Setup and context: How MCP Is Transforming Mobile App Development
When Anthropic introduced MCP (Model Context Protocol) in late 2024, it established a universal standard for connecting AI models to external tools and data sources. By 2026, MCP adoption has exploded on the desktop and server side — but mobile app integration remains largely uncharted territory for most developers.
Bringing MCP into Rork-powered mobile apps unlocks some genuinely powerful capabilities:
- Dynamic tool integration: AI autonomously invokes database queries, web search, code execution, and more
- Beyond RAG: Real-time data access that static retrieval pipelines simply can't match
- Multi-provider flexibility: Switch between Claude, Gemini, and GPT-4o through a single interface
- Custom tool surfaces: Expose your own APIs as MCP servers and let AI call them on demand
This guide gives you everything you need to integrate MCP into a Rork app — from architecture design and working implementation code to production security patterns. If you've already worked through Building an AI Assistant App with Rork × Claude API and Intelligent Assistant Apps with Rork × AI Function Calling, you're ready for this next level.
Understanding MCP: Architecture and Core Concepts
The Three-Layer Model
MCP defines three distinct roles:
- MCP Host: The application that drives the AI — in our case, the Rork app itself
- MCP Client: A library embedded in the host that manages communication with MCP servers
- MCP Server: A service that exposes tools, resources, and prompts to AI models
[Rork App (MCP Host)]
↓ MCP Client
[MCP Server Pool]
├── Brave Search MCP Server
├── Supabase MCP Server
├── GitHub MCP Server
└── Your Custom API Server
Transport Options
MCP supports several transport mechanisms:
- stdio: Inter-process communication (desktop and server-side only)
- SSE (Server-Sent Events): HTTP-based event streaming — ideal for mobile apps
- Streamable HTTP: Introduced in 2025 as the preferred server-side option
Mobile apps communicate over the network, so SSE or Streamable HTTP is the practical choice.
How Tool Definitions Work
MCP servers expose their capabilities through a tools/list endpoint using JSON Schema. The client passes these definitions to the AI model, which then calls tools/call whenever it decides a tool is relevant.
{
"name": "search_products",
"description": "Search the product database for matching items",
"inputSchema": {
"type": "object",
"properties": {
"query": { "type": "string", "description": "Search query" },
"maxResults": { "type": "number", "default": 5 }
},
"required": ["query"]
}
}Environment Setup and Prerequisites
What You'll Need
- Rork Max (required for custom code editing and native module support)

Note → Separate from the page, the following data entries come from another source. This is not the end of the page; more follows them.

(** Extra X21: SS7Router::getDefaultLocal returns the local point code
    of the router when it has one.  When it has none, the answer is read
    off the local point codes of the attached networks in their order: 0
    when two neighbours in that list are both set, and otherwise the
    point code of the last network - so a point code that only an
    earlier network has is lost, and a point code that two neighbours
    share counts as a conflict. *)
Theorem getDefaultLocal_last_network (e : Engine) (type : PCType) :
  let own := SS7Router.getLocal (router e) type in
  let locals :=
    omap (fun p => (fun l3 => l3_getLocal l3 type) <$> networks e !! p)
      (m_layer3 (router e)) in
  (own <> 0 -> getDefaultLocal e type = own)
  /\ (own = 0 ->
      getDefaultLocal e type
      = if neighbours_set locals then 0 else List.last locals 0)
  /\ (own = 0 -> forall x, x <> 0 ->
      (locals = [x; 0] -> getDefaultLocal e type = 0)
      /\ (locals = [0; x] -> getDefaultLocal e type = x)
      /\ (locals = [x; x] -> getDefaultLocal e type = 0)).
Proof.
  intros own locals.
  assert (Hzero : own = 0 ->
            getDefaultLocal e type
            = if neighbours_set locals then 0 else List.last locals 0).
  { intros Hown. unfold getDefaultLocal. fold own. rewrite Hown.
    change (0 =? 0) with true. cbv iota.
    rewrite getDefaultLocal_loop_locals. fold locals.
    cbn [neighbours_set]. by destruct locals. }
  repeat apply conj.
  - intros Hown. unfold getDefaultLocal. fold own.
    by destruct (Z.eqb_spec own 0).
  - exact Hzero.
  - intros Hown x Hx. rewrite (Hzero Hown).
    repeat apply conj; intros ->; cbn [neighbours_set List.last];
      destruct (Z.eqb_spec x 0); try contradiction; reflexivity.
Qed.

- Node.js 20+ (for local MCP server testing)
- Anthropic API key (Claude claude-3-5-sonnet or claude-opus-4 recommended)
Installing Required Packages
Add these to your Rork app:
# MCP client SDK (React Native compatible)
npm install @modelcontextprotocol/sdk
# EventSource polyfill for React Native
npm install eventsource
# Anthropic SDK
npm install @anthropic-ai/sdkSetting Up Your MCP Server (Cloudflare Workers)

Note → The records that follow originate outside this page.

(** What a run of Mode A on at least two samples returns. *)
Lemma calculate_shear_torque_runs :
  (2 <= N)%nat ->
  exists c f_1 a_1,
    calculate_shear_torque self = Ok (set_shear_torque self c) /\
    List.length c = N /\
    nth_error (force self) 1 = Some f_1 /\
    nth_error (inter_fiber_angle self) 1 = Some a_1 /\
    nth_error c 0 = Some 0 /\
    nth_error c 1 = Some (bootstrap self f_1 a_1) /\
    forall i, (2 <= i < N)%nat -> current_recurrence self c i.
Proof.
  intros HN. pose proof WF as (_ & Hf & Ha & _).
  destruct (getitem_in_range (force self) 1) as (f_1 & Ef & Gf); [fold N; lia|].
  destruct (getitem_in_range (inter_fiber_angle self) 1) as (a_1 & Ea & Ga);
    [fold N; lia|].
  set (c0 := update (np_zeros N) 1 (bootstrap self f_1 a_1)).
  destruct (torque_loop_runs (N - 2) 2 c0) as (c & Eloop & Hlen & Hlow & Hstep).
  { unfold c0. now rewrite update_length, np_zeros_length. }
  { lia. }
  exists c, f_1, a_1. unfold calculate_shear_torque. fold N.
  rewrite Gf. cbn [bind]. rewrite Ga. cbn [bind].
  rewrite setitem_in_range by (rewrite np_zeros_length; lia). cbn [bind].
  fold c0. rewrite Eloop. cbn [bind]. repeat split; auto.
  - rewrite Hlow by lia. unfold c0. rewrite update_other by lia.
    apply np_zeros_nth. lia.
  - rewrite Hlow by lia. unfold c0. apply update_same.
    rewrite np_zeros_length. lia.
  - intros i Hi.
    destruct (Hstep i) as (sa_i & f_i & a_i & st & H1 & H2 & H3 & H4 & H5);
      [lia|].
    exists sa_i, f_i, a_i, st. repeat split; auto.
    unfold c0 in H4. rewrite update_skipn, skipn_np_zeros in H4 by lia.
    exact H4.
Qed.

End ModeA.

Lemma torque_step_length (self : t) (c c' : list R) (i : nat) :
  torque_step self c i = Ok c' -> List.length c' = List.length c.
Proof.
  unfold torque_step.
  destruct (getitem _ _); simpl; [|discriminate].
  destruct (np_interp _ _ _); simpl; [|discriminate].
  destruct (py_truediv _ _); simpl; [|discriminate].
  destruct (getitem _ _); simpl; [|discriminate].
  destruct (getitem _ _); simpl; [|discriminate].
  unfold setitem. destruct (_ <? _)%nat; [|discriminate].
  intros [= <-]. apply update_length.
Qed.

Lemma torque_loop_length (self : t) (indices : list nat) (c c' : list R) :
  torque_loop self indices c = Ok c' -> List.length c' = List.length c.
Proof.
  revert c. induction indices as [|i rest IH]; intros c; simpl.
  - now intros [= <-].
  - destruct (torque_step self c i) as [c1|] eqn:E; simpl; [|discriminate].
    intros H. rewrite (IH _ H). eapply torque_step_length; eauto.
Qed.

(** Mode A, when it returns, returns [self] with a new torque array of
    [number_mesures] entries. *)
Lemma calculate_shear_torque_returns (self self' : t) :
  calculate_shear_torque self = Ok self' ->
  exists c, self' = set_shear_torque self c /\
            List.length c = number_mesures self.
Proof.
  unfold calculate_shear_torque.
  destruct (getitem _ _); simpl; [|discriminate].
  destruct (getitem _ _); simpl; [|discriminate].
  destruct (setitem _ _ _) as [c0|] eqn:E0; simpl; [|discriminate].
  destruct (torque_loop _ _ _) as [c|] eqn:E; simpl; [|discriminate].
  intros [= <-]. exists c. split; [reflexivity|].
  rewrite (torque_loop_length _ _ _ _ E).
  unfold setitem in E0. destruct (_ <? _)%nat; [|discriminate].
  injection E0 as <-. now rewrite update_length, np_zeros_length.
Qed.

For this guide, we'll deploy a custom MCP server on Cloudflare Workers. If you're connecting to existing public MCP servers (Brave Search, Supabase, etc.), you can skip this section.
npm create cloudflare@latest my-mcp-server -- --template worker
cd my-mcp-server
npm install @modelcontextprotocol/sdkBuilding the MCP Server (Cloudflare Workers)
Core Server Structure
// src/index.ts (Cloudflare Workers MCP Server)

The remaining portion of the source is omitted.